Authors: Rainey Hughes, Avalon Marker, Elizabeth Bouwhuis, Yeshaswini Dudde, Bryan Dopp, Scot Carington, Jared Nelson
Mentors: Daniel Clark
Insitution: Weber State University
Antibiotic resistance is a pressing concern within the medical community as bacteria's resistance to antibiotics is escalating alongside the increased usage of antibiotics. According to the CDC, there are close to 2.8 million antibiotic resistant infections every year, with about 35,000 of them resulting in death. This issue has prompted antibiotic stewardship programs in clinics and hospitals to avoid adding to the list of resistant bacteria. Staphylococcus aureus, including the formidable methicillin-resistant S. aureus (MRSA) strain, poses a grave threat due to its antibiotic resistance. The challenges stemming from this resistance become even more formidable when these infecting bacteria assemble into biofilms. Biofilms are robust, adhesive layers composed of bacteria and their extracellular matrices of polysaccharides, proteins, and DNA. In clinical environments like hospitals, biofilms frequently develop on medical devices such as stents, catheters, and IV lines, as well as on metal and plastic surfaces of medical equipment. These biofilms exacerbate antibiotic treatments due to incomplete eradication; the most resilient bacteria persist after exposure.

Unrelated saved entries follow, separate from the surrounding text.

Lemma released_sys s l i p tids rest : sys_ok [] s l (Some i) -> processes s !! i = Some p ->
  sys_ok [] (set_processes (<[i := set_p_lock false (set_futex_waiters rest (set_threads (mark tids <$> threads p) p))]> (processes s)) s) l None.
Proof.
  intros H Hi. set (p' := set_p_lock false _). pose proof (sys_replace [] s l (Some i) i p p' (pqueue s) (n_ready_threads s) (sleeping_threads s) (interrupts s) l None H Hi) as Hr.
  replace (set_processes _ s) with (upd (<[i := p']> (processes s)) (pqueue s) (n_ready_threads s) (sleeping_threads s) (interrupts s) s) by (by destruct s). apply Hr; try apply H; try done.
  - apply released_replaces. by eapply sys_lookup.
  - rewrite (sys_ready _ _ _ H). unfold ids. symmetry. apply (bind_same _ _ _ p); [done|]. apply (thread_ids_fmap READY (mark tids) p). intros t. rewrite mark_tid. unfold mark. by case_bool_decide.
  - eapply (locks_insert s (Some i) i p); [apply H|done|done|done|done|]. intros k Hk. split; congruence.
Qed.

Lemma waiting_all uaddr ws : Forall (fun w => fw_uaddr w = uaddr) ws -> waiting_at uaddr ws = zlen ws.
Proof. intros H. unfold waiting_at. by rewrite filter_all. Qed.
Lemma waiting_none uaddr ws : Forall (fun w => fw_uaddr w <> uaddr) ws -> waiting_at uaddr ws = 0.
Proof. intros H. unfold waiting_at. by rewrite filter_none. Qed.
Lemma waiting_perm uaddr new rest fw : new ++ rest ≡ₚ fw -> waiting_at uaddr fw = waiting_at uaddr new + waiting_at uaddr rest.
Proof. intros H. unfold waiting_at, zlen. rewrite <- H, list.filter_app, length_app. lia. Qed.
Lemma waiting_bounds uaddr fw : 0 <= waiting_at uaddr fw <= zlen fw.
Proof. unfold waiting_at, zlen. pose proof (length_filter (fun w => fw_uaddr w = uaddr) fw). lia. Qed.
(* ===== verification/Mutex.v ===== *)
(** * Mutexes of the C library ([blibc/src/pthread_mutex.c])

    The threads of a process run [pthread_mutex_lock], [pthread_mutex_trylock] and
    [pthread_mutex_unlock] on one mutex.  Every access to the memory of the mutex is a step of
    its own, and the steps of the threads interleave in any order.  A thread calls unlock only
    while it holds the mutex; the rest of its program does not touch it. *)

From S2P Require Import Prelude.




Definition PTHREAD_MUTEX_DEFAULT : Z := 0.
Definition PTHREAD_MUTEX_RECURSIVE : Z := 1.
Definition EBUSY : Z := 16.
Definition EINVAL : Z := 22.
Definition ENOTSUP : Z := 45.
Definition INT_MAX : Z := 2 ^ 31 - 1.

(** [pthread_mutex_t] *)
Record mutex := Mutex { mtaken : Z; mtype : Z; mowner : Z; mrec : Z }.

(** The result and the mutex; [mutexattr] is the type of the attributes, if there are any. *)
Definition pthread_mutex_init (m : mutex) (mutexattr : option Z) : Z * mutex :=
  match mutexattr with
  | None => (0, Mutex 0 PTHREAD_MUTEX_DEFAULT 0 0)
  | Some type =>
      if (type =? PTHREAD_MUTEX_DEFAULT) || (type =? PTHREAD_MUTEX_RECURSIVE) then (0, Mutex 0 type 0 0)
      else (EINVAL, m)
  end.
Definition pthread_mutex_destroy (m : mutex) : Z := 0.

(** ** Attributes: the result, and the type in the attributes *)

(** [attr] is [None] for a null pointer. *)
Definition pthread_mutexattr_init (attr : option Z) : Z * option Z :=
  match attr with None => (EINVAL, None) | Some _ => (0, Some PTHREAD_MUTEX_DEFAULT) end.
Definition pthread_mutexattr_settype (attr type : Z) : Z * Z :=
  if (type =? PTHREAD_MUTEX_DEFAULT) || (type =? PTHREAD_MUTEX_RECURSIVE) then (0, type) else (EINVAL, attr).
Definition pthread_mutexattr_gettype (attr : Z) : Z * Z := (0, attr).
Definition pthread_mutexattr_getpshared (attr : Z) : Z * Z := (0, 0).
Definition pthread_mutexattr_setpshared (pshared : Z) : Z := if pshared =? 0 then 0 else if pshared =? 1 then ENOTSUP else EINVAL.
Definition pthread_mutexattr_getprotocol (attr : Z) : Z * Z := (0, 0).
Definition pthread_mutexattr_setprotocol (protocol : Z) : Z :=
  if protocol =? 0 then 0 else if protocol =? 1 then ENOTSUP else if protocol =? 2 then ENOTSUP else EINVAL.
Definition pthread_mutexattr_getprioceiling (attr : Z) : Z * Z := (0, 0).
Definition pthread_mutexattr_setprioceiling (prioceiling : Z) : Z := if prioceiling =? 0 then 0 else EINVAL.
Definition pthread_mutexattr_setrobust (robustness : Z) : Z := if robustness =? 0 then 0 else if robustness =? 1 then ENOTSUP else EINVAL.
Definition pthread_mutexattr_getrobust (attr : Z) : Z * Z := (0, 0).

(** ** Threads *)

(** Where a thread is.  [try] tells [pthread_mutex_trylock] from [pthread_mutex_lock]; a number
    is what the thread has read of [rec]. *)
Inductive place :=
  | Running                    (* not in the library *)
  | LockTest (try : bool)      (* mutex->type == PTHREAD_MUTEX_RECURSIVE && mutex->owner == _get_tid() *)
  | LockLoad                   (* mutex->rec++: the load *)
  | LockStore (v : Z)          (* and the store *)
  | LockSwap (try : bool)      (* __sync_bool_compare_and_swap(taken, 0, 1) *)
  | LockSleep                  (* sleep(0) *)
  | LockOwner                  (* mutex->owner = _get_tid() *)
  | LockRec                    (* mutex->rec = 1 *)
  | UnlockLoad                 (* mutex->rec--: the load *)
  | UnlockStore (v : Z)        (* and the store *)
  | UnlockTest                 (* if(!mutex->rec) *)
  | UnlockOwner                (* mutex->owner = 0 *)
  | UnlockTaken.               (* mutex->taken = 0 *)

(** [held]: how many calls of lock and trylock have returned 0, less the calls of unlock that
    have returned. [answer]: the result of the last call. *)
Record mthread := MThread { at_ : place; held : Z; answer : Z }.
Record mstate := MState { the_mutex : mutex; mthreads : gmap Z mthread }.

Inductive call := CallLock | CallTrylock | CallUnlock.

Definition is_rec (m : mutex) : bool := mtype m =? PTHREAD_MUTEX_RECURSIVE.
Definition set_taken (m : mutex) (x : Z) : mutex := Mutex x (mtype m) (mowner m) (mrec m).
Definition set_owner (m : mutex) (x : Z) : mutex := Mutex (mtaken m) (mtype m) x (mrec m).
Definition set_rec (m : mutex) (x : Z) : mutex := Mutex (mtaken m) (mtype m) (mowner m) x.

(** One step of the thread [tid]: what it and the mutex become.  [None]: the step is not
    defined, an unlock of a mutex that is not held or the overflow of [rec]. *)
Definition thread_step (tid : Z) (c : call) (m : mutex) (th : mthread) : option (mutex * mthread) :=
  let go m p := Some (m, MThread p (held th) (answer th)) in
  let locked m := Some (m, MThread Running (held th + 1) 0) in
  let unlocked m := Some (m, MThread Running (held th - 1) 0) in
  match at_ th with
  | Running =>
      match c with
      | CallLock => go m (LockTest false)
      | CallTrylock => go m (LockTest true)
      | CallUnlock => if held th =? 0 then None else if is_rec m then go m UnlockLoad else go m UnlockTaken
      end
  | LockTest try => if is_rec m && (mowner m =? tid) then go m LockLoad else go m (LockSwap try)
  | LockLoad => go m (LockStore (mrec m))
  | LockStore v => if v =? INT_MAX then None else locked (set_rec m (v + 1))
  | LockSwap try =>
      if mtaken m =? 0 then if is_rec m then go (set_taken m 1) LockOwner else locked (set_taken m 1)
      else if try then Some (m, MThread Running (held th) EBUSY) else go m LockSleep
  | LockSleep => go m (LockSwap false)
  | LockOwner => go (set_owner m tid) LockRec
  | LockRec => locked (set_rec m 1)
  | UnlockLoad => go m (UnlockStore (mrec m))
  | UnlockStore v => go (set_rec m (v - 1)) UnlockTest
  | UnlockTest => if mrec m =? 0 then go m UnlockOwner else unlocked m
  | UnlockOwner => go (set_owner m 0) UnlockTaken
  | UnlockTaken => unlocked (set_taken m 0)
  end.

Definition mutex_step (s : mstate) (e : Z * call) : option mstate :=
  th ← mthreads s !! e.1;
  '(m, th) ← thread_step e.1 e.2 (the_mutex s) th;
  Some (MState m (<[e.1 := th]> (mthreads s))).

(** The steps of a schedule, in its order. *)
Fixpoint mutex_run (s : mstate) (es : list (Z * call)) : option mstate :=
  match es with [] => Some s | e :: es => s ← mutex_step s e; mutex_run s es end.

(** The threads [tids] around a mutex that was just initialised. *)
Definition mutex_start (type : Z) (tids : list Z) : mstate :=
  MState (pthread_mutex_init (Mutex 0 0 0 0) (Some type)).2 (list_to_map ((fun t => (t, MThread Running 0 0)) <$> tids)).

(** ** The invariant *)

(** Whether the thread has taken the mutex. *)
Definition possesses (th : mthread) : bool :=
  (0 <? held th) || match at_ th with LockOwner | LockRec => true | _ => false end.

There is evidence indicating that bacteriophages, which are viruses that will a target particular species or strain of bacteria, have the ability to encode depolymerases. These depolymerases can identify biofilms, adhere to them, and subsequently break down extracellular polymeric substances. Furthermore, bacteriophages can produce lysins, which induce bacterial cell death through cellular lysis. These characteristics can potentially render the bacteria more susceptible to antibiotics. The use of bacteriophages can also be beneficial when it comes to the concern of opportunistic infections. Due to its selectivity to specific bacteria, it can attack the target hosts and leave the natural flora intact.
In our research, we have induced biofilms in our bioreactor. With these biofilms we have been able to test different concentrations of multiple antibiotics, including Vancomycin, Oxacillin, and Carbenicillin in combination with phage K at different concentrations. Our research is aimed at showing a synergistic relationship between phage K and antibiotics, that will allow a subinhibitory concentration of both, in combination, to induce a complete kill and clearance. We have measured this by evaluating bacterial growth via absorbance measurements at 600nm in a Tecan plate reader. We have also measured biofilm clearance using the plate reader and measuring fluorescence at 630nm with a biofilm tablet assay. It was found that a subinhibitory concentration of antibiotic alone did not induce a complete kill and clearing, and that a subinhibitory concentration of phage alone did not induce a complete kill and clearing. However, once these concentrations were used in combination with each other, the complete clearing and killing of MRSA was achieved, and furthermore, was achieved with the antibiotic that the staphylococcus aureus is resistant to. Leading us to believe that we have found a renewed use for a currently ineffective defense mechanism.